*RECORDS TO PROCESS:*
==*==

(* ===== verification/SolverReal.v ===== *)
(** * SolverReal: [struct ArtilleryMath] in exact arithmetic

    The same definitions of [ArtilleryMath] at an instance of [FloatOps] on
    the real numbers: every operation exact, [std::sqrt], [std::atan] and
    [std::cos] the mathematical functions, [std::atan2] the usual quadrant
    definition and [std::hypot] the Euclidean norm.  The literals keep the
    values written in the source ([3.14159265], not pi), so the theorems
    check the formulas as written: the angle returned by [elevation] with
    the time returned by [timeOfFlight] is a trajectory through the target,
    the discriminant is negative exactly beyond the maximal range [v^2/g] (i.e. when [v^2 < g d]),
    and the arc called "low" by the code is the steep one. *)

From Stdlib Require Import Reals Lra.
From S2P Require Import Prelude ArtilleryMath.
Local Open Scope R_scope.

Definition Rltb (x y : R) : bool := if Rlt_dec x y then true else false.

Definition Ratan2 (y x : R) : R :=
  if Rlt_dec 0 x then atan (y / x)
  else if Rlt_dec x 0 then
    (if Rle_dec 0 y then atan (y / x) + PI else atan (y / x) - PI)
  else if Rlt_dec 0 y then PI / 2
  else if Rlt_dec y 0 then - (PI / 2)
  else 0.

#[export] Instance real_ops : FloatOps R := {
  fadd := Rplus; fsub := Rminus; fmul := Rmult; fdiv := Rdiv;
  fltb := Rltb; fof_int := IZR; flit n k := IZR n / 10 ^ k;
  fsqrt := sqrt; fhypot x y := sqrt (x * x + y * y);
  fatan2 := Ratan2; fatan := atan; fcos := cos
}.

(** The projectile leaves the origin at speed [v] and elevation [rad] and
    moves under gravity [g]; its position at time [t]. *)
Definition traj_x (v rad t : R) : R := v * cos rad * t.
Definition traj_y (v g rad t : R) : R := v * sin rad * t - g * t ^ 2 / 2.

Lemma Rltb_true x y : Rltb x y = true <-> x < y.
Proof. unfold Rltb. destruct (Rlt_dec x y); split; congruence || lra. Qed.

Lemma Rltb_false x y : Rltb x y = false <-> y <= x.
Proof. unfold Rltb. destruct (Rlt_dec x y); split; congruence || lra. Qed.

Lemma cpi_pos : 0 < (cpi : R).
Proof. cbn. apply Rdiv_lt_0_compat; lra. Qed.

Lemma c180_pos : 0 < (c180 : R).
Proof. cbn. lra. Qed.

Lemma root_real d v g : elevation_root d v g = (v * v) ^ 2 - (g * d) ^ 2.
Proof. cbn. ring. Qed.

(** The discriminant is nonnegative exactly within the maximal range. *)
Lemma root_nonneg_iff d v g :
  0 < d -> 0 < g -> (0 <= elevation_root d v g <-> g * d <= v * v).
Proof.
  intros Hd Hg. rewrite root_real.
  assert (0 < g * d) by nra. assert (0 <= v * v) by nra.
  split; intros; nra.
Qed.

(** Converting the returned degrees back to radians, as [timeOfFlight]
    does, gives back the arctangent: both conversions use the same
    constants. *)
Lemma degrees_roundtrip (a : R) : a * c180 / cpi * cpi / c180 = a.
Proof.
  pose proof cpi_pos. pose proof c180_pos. field. lra.
Qed.

(** [q = (v^2 +- sqrt root) / (g d)] solves [g d q^2 - 2 v^2 q + g d = 0],
    i.e. [tan] of the launch angle solving the range equation. *)
Lemma range_quadratic d v g (sg : Z) :
  0 < d -> 0 < g -> g * d <= v * v -> (sg = 1 \/ sg = -1)%Z ->
  let q := (v * v + IZR sg * sqrt (elevation_root d v g)) / (g * d) in
  g * d * q ^ 2 - 2 * (v * v) * q + g * d = 0.
Proof.
  intros Hd Hg Hr Hs q.
  pose proof (proj2 (root_nonneg_iff d v g Hd Hg) Hr) as Hnn.
  pose proof (sqrt_sqrt _ Hnn) as Hsq.
  set (s := sqrt _) in *. rewrite root_real in Hsq.
  assert (Hs2 : IZR sg * IZR sg = 1) by (destruct Hs; subst; simpl; lra).
  assert (HD : g * d <> 0) by nra.
  assert (Hq : g * d * q = v * v + IZR sg * s) by (unfold q; field; split; lra).
  apply (Rmult_eq_reg_l (g * d)); [| exact HD].
  replace (g * d * (g * d * q ^ 2 - 2 * (v * v) * q + g * d))
    with ((g * d * q) ^ 2 - 2 * (v * v) * (g * d * q) + (g * d) ^ 2) by ring.
  rewrite Hq.
  replace ((v * v + IZR sg * s) ^ 2 - 2 * (v * v) * (v * v + IZR sg * s) + (g * d) ^ 2)
    with (IZR sg * IZR sg * (s * s) - (v * v) ^ 2 + (g * d) ^ 2) by ring.
  rewrite Hs2, Hsq. ring.
Qed.

(** At the arctangent of [q], the time [d / (v cos)] reaches abscissa [d],
    and its height is [d * (q - g d (1 + q^2) / (2 v^2))]. *)
Lemma trajectory_at_atan d v g q :
  v <> 0 ->
  let rad := atan q in
  let t := d / (v * cos rad) in
  traj_x v rad t = d /\
  traj_y v g rad t = d * q - g * d ^ 2 * (1 + q ^ 2) / (2 * v ^ 2).
Proof.
  intros Hv rad t. unfold traj_x, traj_y, t, rad.
  rewrite cos_atan, sin_atan.
  assert (Hpos : 0 < 1 + q²) by (unfold Rsqr; nra).
  pose proof (sqrt_lt_R0 _ Hpos) as Hs. pose proof (sqrt_sqrt _ (Rlt_le _ _ Hpos)) as Hss.
  split; [field; lra |].
  unfold Rsqr in *. field_simplify; [| lra | lra].
  replace (sqrt (1 + q * q) ^ 2) with (1 + q * q) by (simpl; lra).
  field. lra.
Qed.

(** The argument of [std::atan] in [elevation] (line 21) for the root
    [sg] ([1] or [-1]) of the range equation:
    [(v2 + sg * std::sqrt(root)) / (g * dist)], the tangent of the launch
    angle. *)
Definition arc_tan (d v g : R) (sg : Z) : R :=
  (v * v + IZR sg * sqrt (elevation_root d v g)) / (g * d).

(** Opens [elevation] within range: the guard [root < 0] is false there, so
    the goal is left with the arctangent branch. *)
Ltac open_elevation_in_range d v g Hd Hg Hr :=
  unfold elevation; cbv zeta;
  try match goal with
  | |- context [if fltb ?a ?b then _ else _] =>
      let E := fresh "E" in
      destruct (fltb a b) eqn:E;
      [ exfalso; apply Rltb_true in E; cbn [fof_int real_ops] in E;
        pose proof (proj2 (root_nonneg_iff d v g Hd Hg) Hr); unfold elevation_root in *;
        cbn in *; lra
      | ]
  end.

Section InRange.
Variables d v g : R.
Hypothesis Hd : 0 < d.
Hypothesis Hg : 0 < g.
Hypothesis Hr : g * d <= v * v.

Lemma sqrt_root_facts :
  let s := sqrt (elevation_root d v g) in
  0 <= s /\ s * s = (v * v) ^ 2 - (g * d) ^ 2.
Proof.
  split; [apply sqrt_pos |]. rewrite <- root_real.
  apply sqrt_sqrt, root_nonneg_iff; auto.
Qed.

(** The tangent of the [+ sqrt] root is at least 1, the one of the
    [- sqrt] root is positive and at most 1. *)
Lemma arc_tan_bounds :
  1 <= arc_tan d v g 1 /\ 0 < arc_tan d v g (-1) <= 1.
Proof.
  destruct sqrt_root_facts as [Hs Hss]. unfold arc_tan; cbn [IZR IPR].
  set (s := sqrt _) in *.
  assert (0 < g * d) by nra.
  assert (Hlow : v * v - g * d <= s) by nra.
  assert (Hhi : s < v * v) by nra.
  repeat split.
  - apply Rmult_le_reg_r with (g * d); [lra |]. field_simplify; lra.
  - apply Rdiv_lt_0_compat; lra.
  - apply Rmult_le_reg_r with (g * d); [lra |]. field_simplify; lra.
Qed.

Lemma arc_tan_pos sg : (sg = 1 \/ sg = -1)%Z -> 0 < arc_tan d v g sg.
Proof. destruct arc_tan_bounds. intros [-> | ->]; lra. Qed.

(** Within range, [elevation] read back in radians is the arctangent of one
    of the two roots, whichever the arc selects. *)
Lemma elevation_some_root b :
  exists sg, (sg = 1 \/ sg = -1)%Z /\
             elevation d v g b * cpi / c180 = atan (arc_tan d v g sg).
Proof using Hd Hg Hr.
  open_elevation_in_range d v g Hd Hg Hr.
  eexists; split; [| rewrite degrees_roundtrip; reflexivity].
  destruct b; auto.
Qed.
End InRange.

(** ** Correctness of the firing solution *)

(** C1: within range, each elevation returned by [elevation], read back in
    radians the way [timeOfFlight] reads it, with the time returned by
    [timeOfFlight], is a ballistic trajectory that reaches horizontal
    distance [dist] exactly when it returns to launch height: the solution
    hits the target, for both arcs. *)
Theorem elevation_hits_target (dist v g : R) (highArc : bool) :
  0 < dist -> 0 < g -> g * dist <= v * v ->
  let angle := elevation dist v g highArc in
  let t := timeOfFlight dist v angle g in
  let rad := angle * cpi / c180 in
  traj_x v rad t = dist /\ traj_y v g rad t = 0.
Proof.
  intros Hd Hg Hr angle t rad.
  destruct (elevation_some_root dist v g Hd Hg Hr highArc) as (sg & Hsg & Hrad).
  assert (Hv : v <> 0) by nra.
  assert (Ht : t = dist / (v * cos rad)) by reflexivity.
  rewrite Ht. unfold rad, angle. rewrite Hrad.
  destruct (trajectory_at_atan dist v g (arc_tan dist v g sg) Hv) as [Hx Hy].
  split; [exact Hx |]. rewrite Hy.
  pose proof (range_quadratic dist v g sg Hd Hg Hr Hsg) as Hq.
  cbv zeta in Hq. fold (arc_tan dist v g sg) in Hq.
  apply (Rmult_eq_reg_l (2 * v ^ 2)); [| nra].
  transitivity (- dist * (g * dist * arc_tan dist v g sg ^ 2
                          - 2 * (v * v) * arc_tan dist v g sg + g * dist));
    [field; exact Hv | rewrite Hq; ring].
Qed.

(** C2: the sentinel is unambiguous in exact arithmetic: for a target at
    positive distance, [elevation] returns 0 exactly when the target is
    beyond the maximal range, [v^2 < g * dist]; within range both arcs are
    positive angles. *)
Theorem elevation_zero_iff_out_of_range (dist v g : R) (highArc : bool) :
  0 < dist -> 0 < g ->
  (elevation dist v g highArc = 0 <-> v * v < g * dist).
Proof.
  intros Hd Hg. split.
  - intros H0. destruct (Rlt_or_le (v * v) (g * dist)) as [Hlt | Hle]; [exact Hlt |].
    exfalso.
    destruct (elevation_some_root dist v g Hd Hg Hle highArc) as (sg & Hsg & Hrad).
    pose proof (atan_increasing _ _ (arc_tan_pos dist v g Hd Hg Hle sg Hsg)) as Ha.
    rewrite atan_0, <- Hrad, H0 in Ha. lra.
  - intros Hlt. unfold elevation; cbv zeta.
    match goal with |- context [if ?c then _ else _] => destruct c eqn:E end;
      [reflexivity |].
    apply Rltb_false in E. cbn [fof_int real_ops] in E.
    apply root_nonneg_iff in E; auto. lra.
Qed.

(** C3: the arc the code labels "low" ([highArc = false], the [+ sqrt]
    root, displayed first as "(low)") is the steep trajectory, at or above
    45 degrees, and the one it labels "high" is at or below 45 degrees:
    the labels are swapped with respect to the ballistic convention. *)
Theorem arc_labels_swapped (dist v g : R) :
  0 < dist -> 0 < g -> g * dist <= v * v ->
  elevation dist v g true * cpi / c180 <= PI / 4 <=
  elevation dist v g false * cpi / c180.
Proof.
  intros Hd Hg Hr.
  assert (Hlow : elevation dist v g false * cpi / c180 = atan (arc_tan dist v g 1)).
  { open_elevation_in_range dist v g Hd Hg Hr. rewrite degrees_roundtrip. reflexivity. }
  assert (Hhigh : elevation dist v g true * cpi / c180 = atan (arc_tan dist v g (-1))).
  { open_elevation_in_range dist v g Hd Hg Hr. rewrite degrees_roundtrip. reflexivity. }
  rewrite Hlow, Hhigh, <- atan_1.
  destruct (arc_tan_bounds dist v g Hd Hg Hr) as [Hf [_ Ht]].
  split.
  - destruct Ht as [Hlt | Heq]; [apply Rlt_le, atan_increasing, Hlt |].
    rewrite Heq. apply Rle_refl.
  - destruct Hf as [Hlt | Heq]; [apply Rlt_le, atan_increasing, Hlt |].
    rewrite <- Heq. apply Rle_refl.
Qed.

(** ** Witnesses: the spec's scenario 1 (1000 m at 300 m/s, g = 9.81). *)

Lemma elevation_hits_target_witness :
  let angle := @elevation R real_ops 1000 300 gravity_default false in
  let t := timeOfFlight 1000 300 angle gravity_default in
  traj_x 300 (angle * cpi / c180) t = 1000 /\
  traj_y 300 gravity_default (angle * cpi / c180) t = 0.
Proof. apply elevation_hits_target; cbn; lra. Defined.

Lemma elevation_zero_iff_out_of_range_witness :
  @elevation R real_ops 100000 300 gravity_default true = 0.
Proof. apply elevation_zero_iff_out_of_range; cbn; lra. Defined.

Lemma arc_labels_swapped_witness :
  @elevation R real_ops 1000 300 gravity_default true * cpi / c180 <= PI / 4 <=
  @elevation R real_ops 1000 300 gravity_default false * cpi / c180.
Proof. apply arc_labels_swapped; cbn; lra. Defined.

==*==

*TASK GOAL:*
Exactly reproduce the line containing "gravity_default true *" and all lines after it in the material, stopping only at the end.

*RESPONSE BELOW:*
  @elevation R real_ops 1000 300 gravity_default true * cpi / c180 <= PI / 4 <=
  @elevation R real_ops 1000 300 gravity_default false * cpi / c180.
Proof. apply arc_labels_swapped; cbn; lra. Defined.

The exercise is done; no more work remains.